While not going quite as far as Jindal and Daniels, other Republican governors have pushed to expand vouchers. In 2011, Oklahoma governor Mary Fallin signed a bill providing tax credits for donors to government-approved nonprofits that fund private school scholarships for low-income students. In Ohio, Governor John Kasich signed legislation creating special-education vouchers and expanded the state’s Educational Choice Scholarship program by raising the cap on the number of vouchers available to low-income students. Florida governor Rick Scott expanded a voucher program for special-ed students first signed into law by Governor Jeb Bush, a leader in education choice during his tenure from 1999 to 2007. Last year, Virginia joined the school-choice movement when Governor Bob McDonnell signed a law that granted tax credits to individuals and corporations donating money to private school scholarship programs for low-income students.
School choice hasn’t been the exclusive purview of Republicans, but even reform-minded Democrats haven’t rushed en masse to support vouchers or government-enabled scholarships to private schools. The GOP governors’ embrace of these programs represents a bright line between them and their Democratic counterparts on a deeply important policy issue.
—Steven Malanga
Still another fiscal area in which Republican governors differ from their Democratic counterparts involves compliance with the Affordable Care Act. So far, only three Republican governors have agreed to set up the state-run insurance exchanges that the law envisions, and only eight will expand state Medicaid programs to accommodate people newly eligible under Obamacare. Most states with Democratic governors are opting into both programs. The GOP governors are particularly fearful of adding to their Medicaid rolls. While the federal government has promised to pay for the additional Medicaid enrollees for three years, states must start picking up some of the costs after that—and any additional costs will be a real burden for states, which have watched their health spending grow at twice the rate of state revenues over the last 25 years. Nowadays, subsidized health care is the biggest item on most governors’ budgets—an average of 30 percent, compared with 16 percent in 1987.
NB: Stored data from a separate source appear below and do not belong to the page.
Lemma registered_stays k name o m : is_Some (families k m !! name) -> is_Some (families k (metrics_op m o) !! name).
Proof.
  assert (forall t n f, is_Some (t !! name) -> is_Some ((<[n := f]> t : gmap string nat) !! name)) as Hi.
  { intros t n f H. destruct (decide (n = name)) as [-> |]; [rewrite lookup_insert_eq; by eexists | by rewrite lookup_insert_ne]. }
  assert (forall k' n x, families k (measure_of k' n x m) = families k m) as Hm by (intros; unfold measure_of; destruct (families k' m !! n); by destruct k).
  intros H. destruct o; cbn [metrics_op]; try (unfold IncrementCounter, SetGauge, IncrementGauge, DecrementGauge, ObserveHistogram; by rewrite Hm).
  - unfold Initialize. destruct (initialized m); [done |]. destruct (p <=? 0)%Z; by destruct k.
  - by destruct k.
  - unfold RegisterCounter. destruct (counter_families m !! _); [done |]. destruct k; [by apply Hi | done | done].
  - unfold RegisterGauge. destruct (gauge_families m !! _); [done |]. destruct k; [done | by apply Hi | done].
  - unfold RegisterHistogram. destruct (histogram_families m !! _); [done |]. destruct k; [done | done | by apply Hi].
Qed.

Lemma register_registers k name o m : registers o = Some (k, name) -> is_Some (families k (metrics_op m o) !! name).
Proof.
  intros H. destruct o; try done; cbn in H; injection H as <- <-; cbn [metrics_op].
  - unfold RegisterCounter. destruct (counter_families m !! _) eqn:E; [by eexists |]. cbn. rewrite lookup_insert_eq. by eexists.
  - unfold RegisterGauge. destruct (gauge_families m !! _) eqn:E; [by eexists |]. cbn. rewrite lookup_insert_eq. by eexists.
  - unfold RegisterHistogram. destruct (histogram_families m !! _) eqn:E; [by eexists |]. cbn. rewrite lookup_insert_eq. by eexists.
Qed.

(** In a run in which the service and its parts have been started, among anything else and in any order,
    no measure of the program is lost. *)
Lemma every_measure_registered l :
  service_metrics ++ receiver_metrics ++ client_metrics ++ payloader_metrics ++ unit_metrics ⊆ l ->
  forall k name, (k, name) ∈ measured -> is_Some (families k (metrics_ops MetricsRegistry_make l) !! name).
Proof.
  intros Hl k name Hin.
  assert (exists o, o ∈ l /\ registers o = Some (k, name)) as (o & Ho & Hr).
  { assert (forallb (fun kn => existsb (fun o => bool_decide (registers o = Some kn))
        (service_metrics ++ receiver_metrics ++ client_metrics ++ payloader_metrics ++ unit_metrics)) measured = true) as Hc by (vm_compute; reflexivity).
    rewrite forallb_forall in Hc. apply list_elem_of_In in Hin. specialize (Hc _ Hin). apply existsb_exists in Hc as (o & Ho & Hr%bool_decide_eq_true).
    exists o. split; [by apply Hl, list_elem_of_In | done]. }
  apply list_elem_of_split in Ho as (l1 & l2 & ->). unfold metrics_ops. rewrite fold_left_app. cbn [fold_left].
  generalize (register_registers k name o (fold_left metrics_op l1 MetricsRegistry_make) Hr). generalize (metrics_op (fold_left metrics_op l1 MetricsRegistry_make) o). clear.
  induction l2 as [| o l IH]; intros m H; [done |]. cbn [fold_left]. by apply IH, registered_stays.
Qed.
States are laboratories of democracy, in Justice Louis Brandeis’s famous formulation, and the very different experiments that their Republican and Democratic governors conduct over the next few years—especially on issues that go to the heart of economic competitiveness—will be eye-opening. In the months since President Obama’s reelection, it’s becoming clear that the Republican governors plan to lead in ways consistent with the reform agendas that got them elected. How they fare may steer the Republican Party’s course more decisively than any soul-searching in Washington does.